Pour se mettre en conformité avec la science climatique et cesser de se rendre complices de violations des droits humains, les institutions financières doivent par ailleurs mettre en place des engagements robustes de sortie des énergies fossiles, impliquant de cesser dès à présent de soutenir directement ou indirectement tout nouveau projet pétrolier et gazier.

Ces banques ont été prévenues. Elles doivent maintenant faire le bon choix.

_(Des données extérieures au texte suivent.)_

(** * Modbus RTU relay board bridge: frame codec and response handling

    A shallow embedding of the frame builders, the CRC16 routine and the
    response handling of the three programs of the repository:

    - [Json]  : modbus_mqtt_bridge_json.py  (MQTT bridge, JSON commands)
    - [Cli]   : raw_modbus_test.py          (interactive command line)
    - [Text]  : modbus_mqtt_bridge.py       (MQTT bridge, textual commands)

    Python integers are unbounded and are modelled by [Z]; a [bytes] object
    is a [list Z] whose elements lie in [0,256); exceptions are values of
    [exn] carried by the [res] type. *)

From Stdlib Require Import ZArith List String Ascii Bool Lia.
From Stdlib Require Import DecimalString.
Import ListNotations.
Open Scope string_scope.
Open Scope list_scope.
Open Scope Z_scope.

(** ** Python values and exceptions *)

Inductive exn : Type :=
| ValueError (msg : string)
| IndexError (msg : string)
| OverflowError (msg : string).

(** Python's [str(e)]. *)
Definition exn_message (e : exn) : string :=
  match e with
  | ValueError m => m
  | IndexError m => m
  | OverflowError m => m
  end.

Inductive res (A : Type) : Type :=
| Ok (a : A)
| Raise (e : exn).
Arguments Ok {A} a.
Arguments Raise {A} e.

Definition res_bind {A B} (r : res A) (k : A -> res B) : res B :=
  match r with
  | Ok a => k a
  | Raise e => Raise e
  end.

Declare Scope res_scope.
Delimit Scope res_scope with res.
Notation "x <- c ;; k" := (res_bind c (fun x => k))
  (at level 61, c at next level, right associativity) : res_scope.

(** A byte string is a list of integers in [range(256)]. *)
Definition is_byte (b : Z) : Prop := 0 <= b < 256.
Definition is_byteb (b : Z) : bool := (0 <=? b) && (b <? 256).
Definition bytes_ok (l : list Z) : Prop := Forall is_byte l.

(** [bytes([...])]: raises ValueError unless every item is in range(256). *)
Definition bytes_of (l : list Z) : res (list Z) :=
  if forallb is_byteb l then Ok l
  else Raise (ValueError "bytes must be in range(0, 256)").

(** [b[i]] on a bytes object, for a non-negative literal index. *)
Definition index (b : list Z) (i : nat) : res Z :=
  match nth_error b i with
  | Some x => Ok x
  | None => Raise (IndexError "index out of range")
  end.

Definition len (b : list Z) : Z := Z.of_nat (List.length b).

(** [crc.to_bytes(2, byteorder='little')]. *)
Definition to_bytes2_little (n : Z) : res (list Z) :=
  if n <? 0 then Raise (OverflowError "can't convert negative int to unsigned")
  else if 65536 <=? n then Raise (OverflowError "int too big to convert")
  else Ok [Z.land n 255; Z.land (Z.shiftr n 8) 255].

(** ** Modbus constants *)

Definition WRITE_REG : Z := 0x06.
Definition READ_REG : Z := 0x03.

(** ** CRC16 (identical text in the three programs) *)

(** One pass of the inner loop body. *)
Definition crc_shift (crc : Z) : Z :=
  if Z.land crc 1 =? 0 then Z.shiftr crc 1
  else Z.lxor (Z.shiftr crc 1) 0xA001.

(** [for _ in range(n): ...] on the register. *)
Fixpoint crc_shifts (n : nat) (crc : Z) : Z :=
  match n with
  | O => crc
  | S n' => crc_shifts n' (crc_shift crc)
  end.

(** Outer loop body: [crc ^= byte] followed by the eight shifts. *)
Definition crc_byte (crc byte : Z) : Z := crc_shifts 8 (Z.lxor crc byte).

(** The register after the outer loop. *)
Definition crc_register (data : list Z) : Z := fold_left crc_byte data 0xFFFF.

Definition crc16 (data : list Z) : res (list Z) :=
  to_bytes2_little (crc_register data).

(** *** Reference reading of the checksum

    The checksum as the specification words it: a 16 bit register that
    starts at 0xFFFF; every input byte is xored into it and then, eight
    times, its least significant bit is shifted out and, when that bit was
    set, the polynomial 0xA001 is xored in; the result is the low byte
    followed by the high byte. *)

Definition ref_poly : Z := 40961.
Definition ref_init : Z := 65535.

Definition ref_bit_step (reg : Z) : Z :=
  let lsb := Z.odd reg in
  let shifted := reg / 2 in
  if lsb then Z.lxor shifted ref_poly else shifted.

Definition ref_byte_step (reg byte : Z) : Z :=
  Nat.iter 8 ref_bit_step (Z.lxor reg byte).

Fixpoint ref_register (reg : Z) (data : list Z) : Z :=
  match data with
  | [] => reg
  | b :: rest => ref_register (ref_byte_step reg b) rest
  end.

Definition ref_crc16 (data : list Z) : list Z :=
  let reg := ref_register ref_init data in
  [reg mod 256; reg / 256].

(** ** Hex dump: [' '.join(f"{x:02X}" for x in b)] *)

Definition hex_digit (d : Z) : ascii :=
  match d with
  | 0 => "0" | 1 => "1" | 2 => "2" | 3 => "3" | 4 => "4" | 5 => "5"
  | 6 => "6" | 7 => "7" | 8 => "8" | 9 => "9" | 10 => "A" | 11 => "B"
  | 12 => "C" | 13 => "D" | 14 => "E" | _ => "F"
  end%char.

(** Two upper-case hexadecimal digits of a byte. *)
Definition hex2 (x : Z) : string :=
  String (hex_digit (x / 16)) (String (hex_digit (x mod 16)) EmptyString).

Definition hexdump (b : list Z) : string :=
  String.concat " " (map hex2 b).

(** Python's [str(i)] / [f"{i}"] for an integer. *)
Definition dec (i : Z) : string := NilZero.string_of_int (Z.to_int i).

(** Python's ["\n".join(lines)]. *)
Definition newline : string := String (ascii_of_nat 10) EmptyString.
Definition join_lines (lines : list string) : string :=
  String.concat newline lines.

(** [range(a, b)]. *)
Definition range (a b : Z) : list Z :=
  map (fun k => a + Z.of_nat k) (seq 0 (Z.to_nat (b - a))).

(** ** JSON values handed to [json.dumps] *)

#[local] Unset Elimination Schemes.
Inductive json : Type :=
| JNone
| JInt (z : Z)
| JStr (s : string)
| JList (items : list json)
| JDict (fields : list (string * json)).
#[local] Set Elimination Schemes.

(** What is handed to [client.publish] on the response topic. *)
Inductive payload : Type :=
| PJson (obj : json)
| PText (text : string).

(** ** The world: serial line, console and message bus

    The device is scripted: [script] holds the reply it gives to each
    successive written frame (an empty reply, or an exhausted script, is a
    device that stays silent during the read window).  [rx] is the input
    buffer of the port, [tx] the frames written so far, [stdout] the lines
    printed and [published] the messages published. *)

Record World : Type := mkWorld {
  script : list (list Z);
  rx : list Z;
  tx : list (list Z);
  stdout : list string;
  published : list payload
}.

Definition IO (A : Type) : Type := World -> res A * World.

Definition ret {A} (a : A) : IO A := fun w => (Ok a, w).

Definition bind {A B} (m : IO A) (k : A -> IO B) : IO B :=
  fun w => match m w with
           | (Ok a, w') => k a w'
           | (Raise e, w') => (Raise e, w')
           end.

(** A pure, possibly raising, computation inside [IO]. *)
Definition lift {A} (r : res A) : IO A := fun w => (r, w).

Declare Scope io_scope.
Delimit Scope io_scope with io.
Notation "x <- c ;; k" := (bind c (fun x => k))
  (at level 61, c at next level, right associativity) : io_scope.
Notation "c ;; k" := (bind c (fun _ => k))
  (at level 61, right associativity) : io_scope.

(** [try: body except Exception as e: handler(e)]. *)
Definition try_except (body : IO unit) (handler : exn -> IO unit) : IO unit :=
  fun w => match body w with
           | (Ok u, w') => (Ok u, w')
           | (Raise e, w') => handler e w'
           end.

(** [for x in items: acc = body(acc, x)], the loop carrying the local
    variables the body updates. *)
Fixpoint for_acc {A S} (items : list A) (acc : S) (body : S -> A -> IO S)
  : IO S :=
  match items with
  | [] => ret acc
  | x :: rest => bind (body acc x) (fun acc' => for_acc rest acc' body)
  end.

Definition for_each {A} (items : list A) (body : A -> IO unit) : IO unit :=
  for_acc items tt (fun _ x => body x).

(** [print(...)]: one line on the console. *)
Definition print (line : string) : IO unit :=
  fun w => (Ok tt, mkWorld (script w) (rx w) (tx w) (stdout w ++ [line])
                           (published w)).

(** [time.sleep(...)]: the reply of the device, if any, is in the buffer
    by the time the read returns. *)
Definition sleep : IO unit := ret tt.

(** [ser.reset_input_buffer()]. *)
Definition ser_reset_input_buffer : IO unit :=
  fun w => (Ok tt, mkWorld (script w) [] (tx w) (stdout w) (published w)).

(** [ser.write(frame)]: the frame goes out and the scripted reply comes in. *)
Definition ser_write (frame : list Z) : IO unit :=
  fun w => (Ok tt, mkWorld (tl (script w)) (rx w ++ hd [] (script w))
                           (tx w ++ [frame]) (stdout w) (published w)).

(** [ser.read(n)]: at most [n] bytes of what the buffer holds. *)
Definition ser_read (n : nat) : IO (list Z) :=
  fun w => (Ok (firstn n (rx w)),
            mkWorld (script w) (skipn n (rx w)) (tx w) (stdout w)
                    (published w)).

(** [client.publish("george/test/board/response", ..., qos=1)]. *)
Definition publish (p : payload) : IO unit :=
  fun w => (Ok tt, mkWorld (script w) (rx w) (tx w) (stdout w)
                           (published w ++ [p])).

(** The request and response cycle every handler repeats:
    reset the input buffer, write the frame, sleep, read up to 256 bytes. *)
Definition exchange (frame : list Z) : IO (list Z) :=
  (ser_reset_input_buffer ;; ser_write frame ;; sleep ;; ser_read 256)%io.

(** The commands once the inbound message has been taken apart; reading
    the fields out of the message is the work of the command parser. *)
Inductive command : Type :=
| Output (channel : Z) (state : string)
| OutputAll (state : string)
| Input (channel : Z)
| Status (target : string)
| OtherCommand.

(** ** modbus_mqtt_bridge_json.py *)

Module Json.

Local Open Scope res_scope.

Definition build_relay_command (device channel : Z) (action : string)
  : res (list Z) :=
  if (channel <? 1) || (8 <? channel) then
    Raise (ValueError "channel must be 1-8")
  else
    data <- (if String.eqb action "on" then Ok (0x01, 0x00)
             else if String.eqb action "off" then Ok (0x02, 0x00)
             else Raise (ValueError "action must be 'on' or 'off'")) ;;
    let '(data_hi, data_lo) := data in
    frame <- bytes_of [device; WRITE_REG; 0x00; channel; data_hi; data_lo] ;;
    crc <- crc16 frame ;;
    Ok (frame ++ crc).

Definition build_read_input (device input_num : Z) : res (list Z) :=
  let addr := 0x0080 + input_num in
  frame <- bytes_of [device; READ_REG;
                     Z.land (Z.shiftr addr 8) 0xFF; Z.land addr 0xFF;
                     0x00; 0x01] ;;
  crc <- crc16 frame ;;
  Ok (frame ++ crc).

Definition build_read_output (device output_num : Z) : res (list Z) :=
  frame <- bytes_of [device; READ_REG; 0x00; output_num; 0x00; 0x01] ;;
  crc <- crc16 frame ;;
  Ok (frame ++ crc).

(** The conditional expression of the two read branches:
    ["on" if resp and resp[4] == 1 else "off"]. *)
Definition state_of (resp : list Z) : res string :=
  match resp with
  | [] => Ok "off"
  | _ :: _ => b <- index resp 4 ;; Ok (if b =? 1 then "on" else "off")
  end.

De plus amples informations sont disponibles sur le site web de la campagne « Say No to Gas ! in Mozambique ».

Notes
1

La liste complète des banques qui ont été contactées et qui n’ont pas répondu publiquement est la suivante : 

ABN Amro, Absa Bank, Bank of America, Bank of China, Barclays, Citi, Crédit Agricole, Deutsche Bank, FirstRand/Rand Merchant Bank, Goldman Sachs, Groupe BPCE/Natixis, HSBC, ING, Intesa Sanpaolo, Millennium BCP, Mizuho, Morgan Stanley, MUFG, Nedbank, Shinsei Bank, SMBC, Société Générale, Standard Bank, Standard Chartered, Wells Fargo.